If beneficiaries don’t participate in the required programs, TSG suggests imposing premiums on them, and if they fail to pay their premiums, they’ll be kicked off of coverage. These premiums would be small — likely somewhere in the $5 to $20 per month range. But those small premiums can be a big problem for very poor beneficiaries — and TSG seems to imply that the premiums could be applied even to beneficiaries without income who fail to participate in the work programs. 

Let’s say that a beneficiary is a full-time caretaker for a family member and isn’t able to participate in a job training program. Or let’s say that a beneficiary gets confused about the wellness requirements and misses a deadline. These beneficiaries might then face premiums that they struggled to pay. If they lost coverage, they might stop getting needed care that they couldn’t afford — or face medical bills they couldn’t pay if they did seek care. Again, this is counterproductive to the actual goals of the Medicaid program: providing a safety net of health coverage for the poor. It’s also worth noting that there is no evidence that wellness programs or work programs in Medicaid save money, substantially improve wellness, or increase employment. 

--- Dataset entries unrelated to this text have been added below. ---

(** C34: updating a target locks its Runner out.  PUT stores the document it
    is given over the whole row, and the Runner's credential and enroll token
    are never part of a document: after an accepted update the row has
    neither, the other targets are as they were, and with a gateway token
    configured whoever dials with a secret that only this target had is
    refused with 401.  A refused update changes nothing. *)
Theorem target_update_locks_out rq id w :
  parse_uuid (hq_Param rq "id") = Ok id ->
  wp (TargetHandler.Put rq) (fun r w' =>
    (exists e, r = AbortWithError (Some e) /\ rows (w_targets w') = rows (w_targets w)) \/
    exists stored, r = OK_ (RawDoc (enc (Codec := Codec_Target) stored)) /\
      tg_RunnerCredential stored = None /\ tg_EnrollToken stored = None /\
      replaced_by stored (rows (w_targets w)) (rows (w_targets w')) /\
      forall secret, (forall t, t ∈ rows (w_targets w) -> holds secret t -> tg_ID t = id) ->
      forall now gw entropy d, gw <> "" -> gw <> secret -> extractBearer (dial_Authorization d) = secret ->
        exists msg, (authenticate now gw entropy d (w_targets w')).1 = Refused StatusUnauthorized msg) w.
Proof.
  intros Hid. unfold TargetHandler.Put, RegisterCRUD.Put, path_uuid, body_of. rewrite Hid.
  destruct (UnmarshalE _) as [body|e] eqn:Eb; [|apply wp_ret; left; by eexists].
  apply wp_bind. cbn [crud_Update target_crud]. apply (wp_stmt w_targets). unfold TargetService.Update.
  destruct (TargetService.validateAccessMode _) as [tg|e] eqn:Ev; [|apply wp_ret, wp_ret; left; by eexists].
  apply validateAccessMode_secrets in Ev as (Ei & Ec & Et). simpl in Ei, Ec, Et.
  eapply wp_mono; [apply wp_Save_target|]. intros [stored|e] t' Hs; apply wp_ret; [|left; by eexists].
  destruct Hs as (Hc & Ht & Hrows & Hsame). right. exists stored.
  assert (Hb : tg_RunnerCredential body = None /\ tg_EnrollToken body = None).
  { unfold UnmarshalE, Unmarshal in Eb. repeat case_match; simplify_eq; eauto using dec_target_secrets. }
  destruct Hb as [Hb1 Hb2]. split_and!; [done|congruence|congruence|done|].
  intros secret Honly now gw entropy d Hgw Hne Hsec.
  assert (Hnone : forall t, t ∈ rows t' -> ~ holds secret t).
  { intros t Hin Hh. apply Hrows in Hin as [->|[Hin Hdiff]]; [destruct Hh; congruence|].
    apply Hdiff. pose proof (Honly t Hin Hh) as Hti. rewrite Hti. symmetry. rewrite <- Ei.
    apply (Hsame t Hin). congruence. }
  destruct (authenticate now gw entropy d _) as [[status msg|tg' [cred|]] t2] eqn:Ea;
    apply authenticate_sound in Ea; try done; try congruence; simpl in Ea; rewrite ?Hsec in Ea.
  - destruct Ea as [-> _]. by exists msg.
  - destruct Ea as (old & Hold & _ & Hlive & _). exfalso. apply (Hnone old Hold). by right.
  - destruct Ea as (Hin & _ & _ & Hcred & _). exfalso. apply (Hnone tg' Hin). by left.
Qed.
End Update.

There’s more. On top of losing coverage if beneficiaries fail to pay their premiums, TSG suggests a six-month lockout if beneficiaries fail to pay their premiums — in other words, they would be disallowed from signing back up for coverage, even if they were able to pay the premiums or participate in the required programs. It’s hard to see the policy objective here — it’s purely punitive (it’s highly unlikely that the lockout itself would shift the needle on incentives in terms of whether beneficiaries participated in the programs or paid premiums on time). There is a kind of moral argument here: if beneficiaries fail to pay, they deserve to be punished. But what happens when people are locked out? They fail to get care they need, or they seek care and don’t have the ability to pay. Which brings us to…

Who picks up the tab?

It’s worth remembering what the actual end game is for the “stick” provisions of TSG’s suggestions. The end result of kicking people off of coverage, or locking them out of coverage for six months, is to increase the number of Arkansans without insurance. That means substantial increases in uncompensated care bills for hospitals and for state government, not to mention the potential health consequences for the uninsured. You’re back to square one. 


The irony of these proposed reforms is that in order to give the Medicaid program a more conservative imprimatur, Republicans may end up making it more bureaucratic, more intrusive, and potentially more expensive. Many of the ideas put forward by TSG serve GOP talking points, but face major questions about cost effectiveness and about whether they are compatible with the goals of the Medicaid program. 

“We see here a kind of grab bag of all of those kinds of ideas that are being tossed around in the handful of states that are doing expansion by waiver,” Alker said. “I think the main risk is creating barriers [for beneficiaries] and creating additional bureaucracy. At the end of the day, [these proposals] involve the government making certain assumptions about you and your choices. That’s something a lot of the proponents need to think about.”

They also might undermine goals that policymakers on both sides want, she said. “Yes, it’s better if people work,” she said. “We can all agree on that. But I would argue that having continuous health coverage makes you more likely to be able to work, not less.”